[Dataset entries]

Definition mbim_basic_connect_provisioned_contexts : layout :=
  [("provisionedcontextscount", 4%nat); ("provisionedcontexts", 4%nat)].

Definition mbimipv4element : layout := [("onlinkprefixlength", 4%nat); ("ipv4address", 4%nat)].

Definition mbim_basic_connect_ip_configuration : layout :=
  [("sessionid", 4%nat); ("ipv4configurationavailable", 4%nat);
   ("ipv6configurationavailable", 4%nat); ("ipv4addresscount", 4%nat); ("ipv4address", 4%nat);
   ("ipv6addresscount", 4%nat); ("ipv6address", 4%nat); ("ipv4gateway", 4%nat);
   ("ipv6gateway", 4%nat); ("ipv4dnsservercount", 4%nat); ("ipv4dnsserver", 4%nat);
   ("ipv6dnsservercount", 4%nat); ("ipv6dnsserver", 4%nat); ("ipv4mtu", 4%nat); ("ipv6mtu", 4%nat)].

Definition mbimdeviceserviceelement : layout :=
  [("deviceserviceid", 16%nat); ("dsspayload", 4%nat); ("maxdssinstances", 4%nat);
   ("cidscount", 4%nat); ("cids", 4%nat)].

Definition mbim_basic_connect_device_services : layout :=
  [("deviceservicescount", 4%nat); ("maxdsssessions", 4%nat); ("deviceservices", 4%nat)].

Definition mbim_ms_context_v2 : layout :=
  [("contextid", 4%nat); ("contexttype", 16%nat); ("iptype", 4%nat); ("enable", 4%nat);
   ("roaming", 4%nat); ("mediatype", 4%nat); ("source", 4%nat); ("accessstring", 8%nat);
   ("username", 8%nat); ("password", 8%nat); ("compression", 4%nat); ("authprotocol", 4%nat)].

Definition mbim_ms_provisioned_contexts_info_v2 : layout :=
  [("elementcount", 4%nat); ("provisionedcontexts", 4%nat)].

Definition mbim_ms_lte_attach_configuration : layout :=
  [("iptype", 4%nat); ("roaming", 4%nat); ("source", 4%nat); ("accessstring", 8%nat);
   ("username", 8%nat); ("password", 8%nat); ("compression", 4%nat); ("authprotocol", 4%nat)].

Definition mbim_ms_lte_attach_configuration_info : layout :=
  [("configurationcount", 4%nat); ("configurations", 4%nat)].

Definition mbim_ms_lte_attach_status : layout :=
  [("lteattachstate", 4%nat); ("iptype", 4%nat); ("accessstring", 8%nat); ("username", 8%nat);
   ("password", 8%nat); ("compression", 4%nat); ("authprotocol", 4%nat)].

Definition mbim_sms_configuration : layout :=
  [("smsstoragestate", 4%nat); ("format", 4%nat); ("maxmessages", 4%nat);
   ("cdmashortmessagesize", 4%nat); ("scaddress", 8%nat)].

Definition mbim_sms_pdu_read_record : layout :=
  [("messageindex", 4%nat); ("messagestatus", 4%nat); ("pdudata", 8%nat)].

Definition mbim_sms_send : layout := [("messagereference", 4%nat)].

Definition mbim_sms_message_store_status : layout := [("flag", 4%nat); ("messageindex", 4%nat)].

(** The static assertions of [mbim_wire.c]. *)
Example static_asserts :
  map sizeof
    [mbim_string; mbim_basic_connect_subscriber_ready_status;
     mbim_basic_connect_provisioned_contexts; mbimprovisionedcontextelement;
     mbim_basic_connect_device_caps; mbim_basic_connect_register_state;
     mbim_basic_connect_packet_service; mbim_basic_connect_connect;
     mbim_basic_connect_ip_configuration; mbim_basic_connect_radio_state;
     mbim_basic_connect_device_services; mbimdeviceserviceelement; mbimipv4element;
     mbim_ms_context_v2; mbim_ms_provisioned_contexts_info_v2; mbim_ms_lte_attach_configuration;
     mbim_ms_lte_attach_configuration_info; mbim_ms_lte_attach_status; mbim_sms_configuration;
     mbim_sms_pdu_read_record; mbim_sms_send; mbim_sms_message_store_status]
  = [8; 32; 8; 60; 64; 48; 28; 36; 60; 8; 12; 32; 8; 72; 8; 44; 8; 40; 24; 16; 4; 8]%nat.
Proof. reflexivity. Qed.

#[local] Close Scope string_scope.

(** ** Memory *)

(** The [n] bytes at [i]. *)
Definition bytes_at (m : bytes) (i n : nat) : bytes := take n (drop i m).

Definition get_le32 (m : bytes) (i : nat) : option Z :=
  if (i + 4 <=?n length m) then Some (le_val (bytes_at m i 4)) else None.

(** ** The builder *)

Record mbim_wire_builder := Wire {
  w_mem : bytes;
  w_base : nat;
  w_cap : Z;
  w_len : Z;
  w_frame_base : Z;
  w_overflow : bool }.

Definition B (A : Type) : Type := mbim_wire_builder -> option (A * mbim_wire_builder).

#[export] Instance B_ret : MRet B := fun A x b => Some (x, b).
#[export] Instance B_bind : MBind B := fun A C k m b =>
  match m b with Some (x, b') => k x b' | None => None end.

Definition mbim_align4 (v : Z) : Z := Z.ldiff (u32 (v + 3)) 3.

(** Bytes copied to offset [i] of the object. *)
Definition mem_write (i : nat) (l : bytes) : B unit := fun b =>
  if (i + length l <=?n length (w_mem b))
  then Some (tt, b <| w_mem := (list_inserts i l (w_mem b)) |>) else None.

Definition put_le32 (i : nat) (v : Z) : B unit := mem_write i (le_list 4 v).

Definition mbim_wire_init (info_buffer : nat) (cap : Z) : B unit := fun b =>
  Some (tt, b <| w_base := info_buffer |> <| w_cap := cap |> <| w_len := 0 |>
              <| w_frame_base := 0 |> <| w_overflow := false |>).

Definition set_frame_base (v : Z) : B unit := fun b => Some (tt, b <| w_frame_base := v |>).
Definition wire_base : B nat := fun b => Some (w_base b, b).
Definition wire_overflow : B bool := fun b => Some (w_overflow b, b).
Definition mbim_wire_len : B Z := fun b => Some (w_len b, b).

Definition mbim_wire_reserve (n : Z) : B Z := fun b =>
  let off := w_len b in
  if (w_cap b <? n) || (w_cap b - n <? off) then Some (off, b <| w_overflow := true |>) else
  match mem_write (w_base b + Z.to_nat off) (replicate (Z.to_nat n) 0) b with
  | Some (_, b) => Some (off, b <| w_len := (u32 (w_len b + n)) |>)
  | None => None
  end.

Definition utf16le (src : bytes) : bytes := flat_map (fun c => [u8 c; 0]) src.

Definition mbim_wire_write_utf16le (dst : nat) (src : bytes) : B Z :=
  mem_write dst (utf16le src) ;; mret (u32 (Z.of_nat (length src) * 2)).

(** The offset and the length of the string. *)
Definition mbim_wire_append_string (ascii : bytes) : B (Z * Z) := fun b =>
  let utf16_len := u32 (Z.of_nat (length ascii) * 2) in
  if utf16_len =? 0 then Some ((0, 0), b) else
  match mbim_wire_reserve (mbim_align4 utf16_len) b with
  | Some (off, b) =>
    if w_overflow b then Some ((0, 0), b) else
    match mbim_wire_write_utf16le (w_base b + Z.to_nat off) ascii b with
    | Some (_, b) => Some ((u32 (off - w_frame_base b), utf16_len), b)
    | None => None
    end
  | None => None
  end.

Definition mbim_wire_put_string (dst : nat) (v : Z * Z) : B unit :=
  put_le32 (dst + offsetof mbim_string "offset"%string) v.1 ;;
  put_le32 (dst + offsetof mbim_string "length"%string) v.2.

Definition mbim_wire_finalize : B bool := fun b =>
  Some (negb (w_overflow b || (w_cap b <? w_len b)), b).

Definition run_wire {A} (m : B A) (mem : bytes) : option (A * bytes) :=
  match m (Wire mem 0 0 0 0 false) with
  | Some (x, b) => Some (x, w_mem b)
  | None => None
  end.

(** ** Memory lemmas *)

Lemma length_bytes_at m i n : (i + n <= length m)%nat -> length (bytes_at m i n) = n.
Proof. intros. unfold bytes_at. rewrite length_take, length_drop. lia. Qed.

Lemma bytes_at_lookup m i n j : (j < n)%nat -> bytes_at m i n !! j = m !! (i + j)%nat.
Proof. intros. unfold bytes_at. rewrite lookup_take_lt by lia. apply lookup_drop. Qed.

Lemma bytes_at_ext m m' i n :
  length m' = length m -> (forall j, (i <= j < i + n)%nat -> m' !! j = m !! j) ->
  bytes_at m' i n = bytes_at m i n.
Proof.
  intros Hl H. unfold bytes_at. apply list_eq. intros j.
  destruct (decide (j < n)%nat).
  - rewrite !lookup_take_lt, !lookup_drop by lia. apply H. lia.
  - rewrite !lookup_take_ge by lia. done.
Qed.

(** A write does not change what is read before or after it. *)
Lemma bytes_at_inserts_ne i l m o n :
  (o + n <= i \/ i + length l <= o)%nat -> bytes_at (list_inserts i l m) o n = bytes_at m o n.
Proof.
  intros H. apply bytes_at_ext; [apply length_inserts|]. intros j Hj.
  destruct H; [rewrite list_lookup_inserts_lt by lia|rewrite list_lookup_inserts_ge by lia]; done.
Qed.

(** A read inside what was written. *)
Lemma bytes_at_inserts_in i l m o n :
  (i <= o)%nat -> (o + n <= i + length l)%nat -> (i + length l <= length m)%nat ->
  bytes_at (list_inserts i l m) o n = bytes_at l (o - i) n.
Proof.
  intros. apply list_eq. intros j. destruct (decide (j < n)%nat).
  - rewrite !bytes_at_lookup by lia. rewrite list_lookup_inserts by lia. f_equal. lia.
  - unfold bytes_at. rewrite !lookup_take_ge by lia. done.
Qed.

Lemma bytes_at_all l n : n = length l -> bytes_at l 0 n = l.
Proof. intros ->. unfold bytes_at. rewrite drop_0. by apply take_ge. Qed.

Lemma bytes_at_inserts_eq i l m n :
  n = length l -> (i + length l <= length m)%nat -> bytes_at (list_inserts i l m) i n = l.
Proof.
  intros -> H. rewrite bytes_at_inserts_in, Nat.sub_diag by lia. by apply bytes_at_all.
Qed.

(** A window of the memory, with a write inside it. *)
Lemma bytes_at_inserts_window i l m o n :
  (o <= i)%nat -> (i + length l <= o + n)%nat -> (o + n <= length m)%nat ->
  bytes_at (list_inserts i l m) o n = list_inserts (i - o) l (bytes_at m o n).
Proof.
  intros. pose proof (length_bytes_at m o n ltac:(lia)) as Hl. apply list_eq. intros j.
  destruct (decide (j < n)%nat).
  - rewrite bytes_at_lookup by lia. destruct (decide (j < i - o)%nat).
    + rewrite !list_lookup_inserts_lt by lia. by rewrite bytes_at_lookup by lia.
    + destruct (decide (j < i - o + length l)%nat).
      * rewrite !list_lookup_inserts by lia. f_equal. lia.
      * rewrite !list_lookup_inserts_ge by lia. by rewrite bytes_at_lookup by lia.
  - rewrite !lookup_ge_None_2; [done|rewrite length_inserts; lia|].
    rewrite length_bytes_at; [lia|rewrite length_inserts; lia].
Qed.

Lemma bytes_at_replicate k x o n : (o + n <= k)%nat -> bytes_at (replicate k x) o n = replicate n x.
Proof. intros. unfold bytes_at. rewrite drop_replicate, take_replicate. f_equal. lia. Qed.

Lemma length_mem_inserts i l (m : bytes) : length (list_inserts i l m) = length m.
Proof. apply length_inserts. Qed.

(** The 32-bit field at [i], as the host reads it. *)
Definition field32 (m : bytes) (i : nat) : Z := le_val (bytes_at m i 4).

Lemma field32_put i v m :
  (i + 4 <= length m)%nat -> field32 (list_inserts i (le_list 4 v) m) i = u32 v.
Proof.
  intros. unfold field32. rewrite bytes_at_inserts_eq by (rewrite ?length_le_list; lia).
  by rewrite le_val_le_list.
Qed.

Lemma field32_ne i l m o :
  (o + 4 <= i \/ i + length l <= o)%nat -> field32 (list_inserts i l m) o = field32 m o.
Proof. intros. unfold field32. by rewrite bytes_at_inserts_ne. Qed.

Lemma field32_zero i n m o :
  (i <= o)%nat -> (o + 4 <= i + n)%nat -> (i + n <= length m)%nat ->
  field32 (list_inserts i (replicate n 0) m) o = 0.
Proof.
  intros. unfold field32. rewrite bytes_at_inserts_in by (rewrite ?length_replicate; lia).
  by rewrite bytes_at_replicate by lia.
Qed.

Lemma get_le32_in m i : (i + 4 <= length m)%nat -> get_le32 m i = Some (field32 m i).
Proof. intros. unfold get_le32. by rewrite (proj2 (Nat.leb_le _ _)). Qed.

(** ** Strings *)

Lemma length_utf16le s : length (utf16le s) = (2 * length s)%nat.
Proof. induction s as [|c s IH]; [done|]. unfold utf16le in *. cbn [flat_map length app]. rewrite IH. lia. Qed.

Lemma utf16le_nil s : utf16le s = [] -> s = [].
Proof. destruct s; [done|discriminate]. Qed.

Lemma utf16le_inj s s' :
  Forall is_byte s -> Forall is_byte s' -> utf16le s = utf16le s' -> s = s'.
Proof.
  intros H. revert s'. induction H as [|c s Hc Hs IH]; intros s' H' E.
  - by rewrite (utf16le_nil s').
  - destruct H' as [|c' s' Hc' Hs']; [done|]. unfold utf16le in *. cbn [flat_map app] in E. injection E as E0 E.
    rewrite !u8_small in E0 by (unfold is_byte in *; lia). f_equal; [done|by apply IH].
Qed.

* **Directions for this task**:
What you give back must be the stretch above, starting at the line with "(mem : bytes)" and ending at the line with "(** A write", copied exactly.

* **Task response**:
Definition run_wire {A} (m : B A) (mem : bytes) : option (A * bytes) :=
  match m (Wire mem 0 0 0 0 false) with
  | Some (x, b) => Some (x, w_mem b)
  | None => None
  end.

(** ** Memory lemmas *)

Lemma length_bytes_at m i n : (i + n <= length m)%nat -> length (bytes_at m i n) = n.
Proof. intros. unfold bytes_at. rewrite length_take, length_drop. lia. Qed.

Lemma bytes_at_lookup m i n j : (j < n)%nat -> bytes_at m i n !! j = m !! (i + j)%nat.
Proof. intros. unfold bytes_at. rewrite lookup_take_lt by lia. apply lookup_drop. Qed.

Lemma bytes_at_ext m m' i n :
  length m' = length m -> (forall j, (i <= j < i + n)%nat -> m' !! j = m !! j) ->
  bytes_at m' i n = bytes_at m i n.
Proof.
  intros Hl H. unfold bytes_at. apply list_eq. intros j.
  destruct (decide (j < n)%nat).
  - rewrite !lookup_take_lt, !lookup_drop by lia. apply H. lia.
  - rewrite !lookup_take_ge by lia. done.
Qed.

(** A write does not change what is read before or after it. *)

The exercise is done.